Saved entries:
(** The loop from attempt [attempt] on. *)
Lemma retry_loop_spec (net : nat -> Outcome) (max_retries : nat) :
  forall (remaining attempt : nat) (slept0 : list nat),
    (attempt + remaining = max_retries)%nat ->
    let run := retry_loop net max_retries remaining attempt slept0 in
    match retried run with
    | Returned s =>
        (s < 400)%Z /\
        exists n, (attempt <= n < max_retries)%nat /\
                  net n = Responded s /\ attempts run = S n /\
                  (forall m, (attempt <= m < n)%nat -> attempt_fails (net m) = true) /\
                  slept run = slept0 ++ seq attempt (n - attempt)
    | RuntimeError =>
        (forall m, (attempt <= m < max_retries)%nat -> attempt_fails (net m) = true) /\
        attempts run = max_retries
    end.
Proof.
  induction remaining as [|remaining IH]; intros attempt slept0 Hsum run.
  - cbn in run. subst run. cbn. split; [intros m Hm; lia | lia].
  - assert (Hcont : forall sl,
              let run' := retry_loop net max_retries remaining (attempt + 1) sl in
              attempt_fails (net attempt) = true ->
              sl = slept0 ++ [attempt] ->
              match retried run' with
              | Returned s =>
                  (s < 400)%Z /\
                  exists n, (attempt <= n < max_retries)%nat /\
                            net n = Responded s /\ attempts run' = S n /\
                            (forall m, (attempt <= m < n)%nat ->
                                       attempt_fails (net m) = true) /\
                            slept run' = slept0 ++ seq attempt (n - attempt)
              | RuntimeError =>
                  (forall m, (attempt <= m < max_retries)%nat ->
                             attempt_fails (net m) = true) /\
                  attempts run' = max_retries
              end).
    { intros sl run' Hfail ->. subst run'.
      specialize (IH (attempt + 1)%nat (slept0 ++ [attempt]) ltac:(lia)).
      cbv zeta in IH.
      destruct (retried (retry_loop net max_retries remaining (attempt + 1)
                           (slept0 ++ [attempt]))) as [s|].
      - destruct IH as [Hs [n [Hn [Hnet [Hatt [Hprev Hsl]]]]]].
        split; [exact Hs|]. exists n. split; [lia|]. split; [exact Hnet|].
        split; [exact Hatt|]. split.
        + intros m Hm. destruct (Nat.eq_dec m attempt) as [->|Hne];
            [exact Hfail | apply Hprev; lia].
        + rewrite Hsl, <- app_assoc. f_equal.
          replace (n - attempt)%nat with (S (n - (attempt + 1))) by lia.
          cbn [seq app]. f_equal. f_equal. lia.
      - destruct IH as [Hall Hatt]. split; [|exact Hatt].
        intros m Hm. destruct (Nat.eq_dec m attempt) as [->|Hne];
          [exact Hfail | apply Hall; lia]. }
    assert (Hexc : attempt_fails (net attempt) = true ->
              let run' :=
                if (attempt + 1 <? max_retries)%nat
                then retry_loop net max_retries remaining (attempt + 1)
                       (slept0 ++ [attempt])
                else mkRetryRun RuntimeError (attempt + 1) slept0 in
              match retried run' with
              | Returned s =>
                  (s < 400)%Z /\
                  exists n, (attempt <= n < max_retries)%nat /\
                            net n = Responded s /\ attempts run' = S n /\
                            (forall m, (attempt <= m < n)%nat ->
                                       attempt_fails (net m) = true) /\
                            slept run' = slept0 ++ seq attempt (n - attempt)
              | RuntimeError =>
                  (forall m, (attempt <= m < max_retries)%nat ->
                             attempt_fails (net m) = true) /\
                  attempts run' = max_retries
              end).
    { intros Hfail. cbv zeta.
      destruct (attempt + 1 <? max_retries)%nat eqn:E.
      - exact (Hcont _ Hfail eq_refl).
      - apply Nat.ltb_ge in E. cbn. split; [|lia].
        intros m Hm. replace m with attempt by lia. exact Hfail. }
    subst run. cbn [retry_loop].
    destruct (net attempt) as [s|] eqn:Enet.
    + destruct (retryable_status s) eqn:Er.
      * apply Hcont; [cbn; exact (retryable_fails s Er) | reflexivity].
      * destruct (raises_for_status s) eqn:Eh.
        -- apply Hexc. cbn. exact (raises_fails s Eh).
        -- cbn. split; [exact (not_raises_succeeds s Er Eh)|].
           exists attempt. split; [lia|]. split; [exact Enet|].
           split; [lia|]. split; [intros m Hm; lia|].
           rewrite Nat.sub_diag. cbn. rewrite app_nil_r. reflexivity.
    + apply Hexc. reflexivity.
Qed.

(** X14.  When [request_with_retry] returns a response, its status code
    is below 400, it is the response of the first attempt that neither
    raised nor answered with a code of 400 or more, and the call slept
    once after each attempt before it. *)
Theorem request_returns_first_success (net : nat -> Outcome) (max_retries : nat)
    (s : Z) :
  retried (request_with_retry net max_retries) = Returned s ->
  (s < 400)%Z /\
  exists n, (n < max_retries)%nat /\
            net n = Responded s /\
            attempts (request_with_retry net max_retries) = S n /\
            (forall m, (m < n)%nat -> attempt_fails (net m) = true) /\
            slept (request_with_retry net max_retries) = seq 0 n.
Proof.
  intros Hret. unfold request_with_retry in *.
  pose proof (retry_loop_spec net max_retries max_retries 0 [] eq_refl) as H.
  cbv zeta in H. rewrite Hret in H.
  destruct H as [Hs [n [Hn [Hnet [Hatt [Hprev Hsl]]]]]].
  split; [exact Hs|]. exists n. split; [lia|]. split; [exact Hnet|].
  split; [exact Hatt|]. split.
  - intros m Hm. apply Hprev. lia.
  - rewrite Hsl, Nat.sub_0_r. reflexivity.
Qed.

Lemma request_returns_first_success_witness :
  retried (request_with_retry net_recovers 5) = Returned 200 /\
  attempts (request_with_retry net_recovers 5) = 3%nat /\
  slept (request_with_retry net_recovers 5) = [0; 1]%nat.
Proof.
  destruct (request_returns_first_success net_recovers 5 200 eq_refl)
    as [_ [n [_ [_ [Hatt [_ Hsl]]]]]].
  split; [reflexivity|]. split; reflexivity.
Defined.

(** X15.  [request_with_retry] raises [RuntimeError] exactly when each of
    the [max_retries] attempts raised or was answered with a status code
    of 400 or more: a client error such as 404 is retried like a rate
    limit or a server error.  It then made [max_retries] requests. *)
Theorem request_raises_iff_all_fail (net : nat -> Outcome) (max_retries : nat) :
  (retried (request_with_retry net max_retries) = RuntimeError <->
   forall m, (m < max_retries)%nat -> attempt_fails (net m) = true) /\
  (retried (request_with_retry net max_retries) = RuntimeError ->
   attempts (request_with_retry net max_retries) = max_retries).
Proof.
  unfold request_with_retry.
  pose proof (retry_loop_spec net max_retries max_retries 0 [] eq_refl) as H.
  cbv zeta in H.
  destruct (retried (retry_loop net max_retries max_retries 0 [])) as [s|].
  - destruct H as [Hs [n [Hn [Hnet _]]]]. split; [split|]; try discriminate.
    intros Hall. specialize (Hall n ltac:(lia)). rewrite Hnet in Hall.
    cbn in Hall. apply Z.leb_le in Hall. lia.
  - destruct H as [Hall Hatt]. split; [split|].
    + intros _ m Hm. apply Hall. lia.
    + reflexivity.
    + intros _. exact Hatt.
Qed.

Activity - All of the data above should be reproduced exactly.

Output below -
(** The loop from attempt [attempt] on. *)
Lemma retry_loop_spec (net : nat -> Outcome) (max_retries : nat) :
  forall (remaining attempt : nat) (slept0 : list nat),
    (attempt + remaining = max_retries)%nat ->
    let run := retry_loop net max_retries remaining attempt slept0 in
    match retried run with
    | Returned s =>
        (s < 400)%Z /\
        exists n, (attempt <= n < max_retries)%nat /\
                  net n = Responded s /\ attempts run = S n /\
                  (forall m, (attempt <= m < n)%nat -> attempt_fails (net m) = true) /\
                  slept run = slept0 ++ seq attempt (n - attempt)
    | RuntimeError =>
        (forall m, (attempt <= m < max_retries)%nat -> attempt_fails (net m) = true) /\
        attempts run = max_retries
    end.
Proof.
  induction remaining as [|remaining IH]; intros attempt slept0 Hsum run.
  - cbn in run. subst run. cbn. split; [intros m Hm; lia | lia].
  - assert (Hcont : forall sl,
              let run' := retry_loop net max_retries remaining (attempt + 1) sl in
              attempt_fails (net attempt) = true ->
              sl = slept0 ++ [attempt] ->
              match retried run' with
              | Returned s =>
                  (s < 400)%Z /\
                  exists n, (attempt <= n < max_retries)%nat /\
                            net n = Responded s /\ attempts run' = S n /\
                            (forall m, (attempt <= m < n)%nat ->
                                       attempt_fails (net m) = true) /\
                            slept run' = slept0 ++ seq attempt (n - attempt)
              | RuntimeError =>
                  (forall m, (attempt <= m < max_retries)%nat ->
                             attempt_fails (net m) = true) /\
                  attempts run' = max_retries
              end).
    { intros sl run' Hfail ->. subst run'.
      specialize (IH (attempt + 1)%nat (slept0 ++ [attempt]) ltac:(lia)).
      cbv zeta in IH.
      destruct (retried (retry_loop net max_retries remaining (attempt + 1)
                           (slept0 ++ [attempt]))) as [s|].
      - destruct IH as [Hs [n [Hn [Hnet [Hatt [Hprev Hsl]]]]]].
        split; [exact Hs|]. exists n. split; [lia|]. split; [exact Hnet|].
        split; [exact Hatt|]. split.
        + intros m Hm. destruct (Nat.eq_dec m attempt) as [->|Hne];
            [exact Hfail | apply Hprev; lia].
        + rewrite Hsl, <- app_assoc. f_equal.
          replace (n - attempt)%nat with (S (n - (attempt + 1))) by lia.
          cbn [seq app]. f_equal. f_equal. lia.
      - destruct IH as [Hall Hatt]. split; [|exact Hatt].
        intros m Hm. destruct (Nat.eq_dec m attempt) as [->|Hne];
          [exact Hfail | apply Hall; lia]. }
    assert (Hexc : attempt_fails (net attempt) = true ->
              let run' :=
                if (attempt + 1 <? max_retries)%nat
                then retry_loop net max_retries remaining (attempt + 1)
                       (slept0 ++ [attempt])
                else mkRetryRun RuntimeError (attempt + 1) slept0 in
              match retried run' with
              | Returned s =>
                  (s < 400)%Z /\
                  exists n, (attempt <= n < max_retries)%nat /\
                            net n = Responded s /\ attempts run' = S n /\
                            (forall m, (attempt <= m < n)%nat ->
                                       attempt_fails (net m) = true) /\
                            slept run' = slept0 ++ seq attempt (n - attempt)
              | RuntimeError =>
                  (forall m, (attempt <= m < max_retries)%nat ->
                             attempt_fails (net m) = true) /\
                  attempts run' = max_retries
              end).
    { intros Hfail. cbv zeta.
      destruct (attempt + 1 <? max_retries)%nat eqn:E.
      - exact (Hcont _ Hfail eq_refl).
      - apply Nat.ltb_ge in E. cbn. split; [|lia].
        intros m Hm. replace m with attempt by lia. exact Hfail. }
    subst run. cbn [retry_loop].
    destruct (net attempt) as [s|] eqn:Enet.
    + destruct (retryable_status s) eqn:Er.
      * apply Hcont; [cbn; exact (retryable_fails s Er) | reflexivity].
      * destruct (raises_for_status s) eqn:Eh.
        -- apply Hexc. cbn. exact (raises_fails s Eh).
        -- cbn. split; [exact (not_raises_succeeds s Er Eh)|].
           exists attempt. split; [lia|]. split; [exact Enet|].
           split; [lia|]. split; [intros m Hm; lia|].
           rewrite Nat.sub_diag. cbn. rewrite app_nil_r. reflexivity.
    + apply Hexc. reflexivity.
Qed.

(** X14.  When [request_with_retry] returns a response, its status code
    is below 400, it is the response of the first attempt that neither
    raised nor answered with a code of 400 or more, and the call slept
    once after each attempt before it. *)
Theorem request_returns_first_success (net : nat -> Outcome) (max_retries : nat)
    (s : Z) :
  retried (request_with_retry net max_retries) = Returned s ->
  (s < 400)%Z /\
  exists n, (n < max_retries)%nat /\
            net n = Responded s /\
            attempts (request_with_retry net max_retries) = S n /\
            (forall m, (m < n)%nat -> attempt_fails (net m) = true) /\
            slept (request_with_retry net max_retries) = seq 0 n.
Proof.
  intros Hret. unfold request_with_retry in *.
  pose proof (retry_loop_spec net max_retries max_retries 0 [] eq_refl) as H.
  cbv zeta in H. rewrite Hret in H.
  destruct H as [Hs [n [Hn [Hnet [Hatt [Hprev Hsl]]]]]].
  split; [exact Hs|]. exists n. split; [lia|]. split; [exact Hnet|].
  split; [exact Hatt|]. split.
  - intros m Hm. apply Hprev. lia.
  - rewrite Hsl, Nat.sub_0_r. reflexivity.
Qed.

Lemma request_returns_first_success_witness :
  retried (request_with_retry net_recovers 5) = Returned 200 /\
  attempts (request_with_retry net_recovers 5) = 3%nat /\
  slept (request_with_retry net_recovers 5) = [0; 1]%nat.
Proof.
  destruct (request_returns_first_success net_recovers 5 200 eq_refl)
    as [_ [n [_ [_ [Hatt [_ Hsl]]]]]].
  split; [reflexivity|]. split; reflexivity.
Defined.

(** X15.  [request_with_retry] raises [RuntimeError] exactly when each of
    the [max_retries] attempts raised or was answered with a status code
    of 400 or more: a client error such as 404 is retried like a rate
    limit or a server error.  It then made [max_retries] requests. *)
Theorem request_raises_iff_all_fail (net : nat -> Outcome) (max_retries : nat) :
  (retried (request_with_retry net max_retries) = RuntimeError <->
   forall m, (m < max_retries)%nat -> attempt_fails (net m) = true) /\
  (retried (request_with_retry net max_retries) = RuntimeError ->
   attempts (request_with_retry net max_retries) = max_retries).
Proof.
  unfold request_with_retry.
  pose proof (retry_loop_spec net max_retries max_retries 0 [] eq_refl) as H.
  cbv zeta in H.
  destruct (retried (retry_loop net max_retries max_retries 0 [])) as [s|].
  - destruct H as [Hs [n [Hn [Hnet _]]]]. split; [split|]; try discriminate.
    intros Hall. specialize (Hall n ltac:(lia)). rewrite Hnet in Hall.
    cbn in Hall. apply Z.leb_le in Hall. lia.
  - destruct H as [Hall Hatt]. split; [split|].
    + intros _ m Hm. apply Hall. lia.
    + reflexivity.
    + intros _. exact Hatt.
Qed.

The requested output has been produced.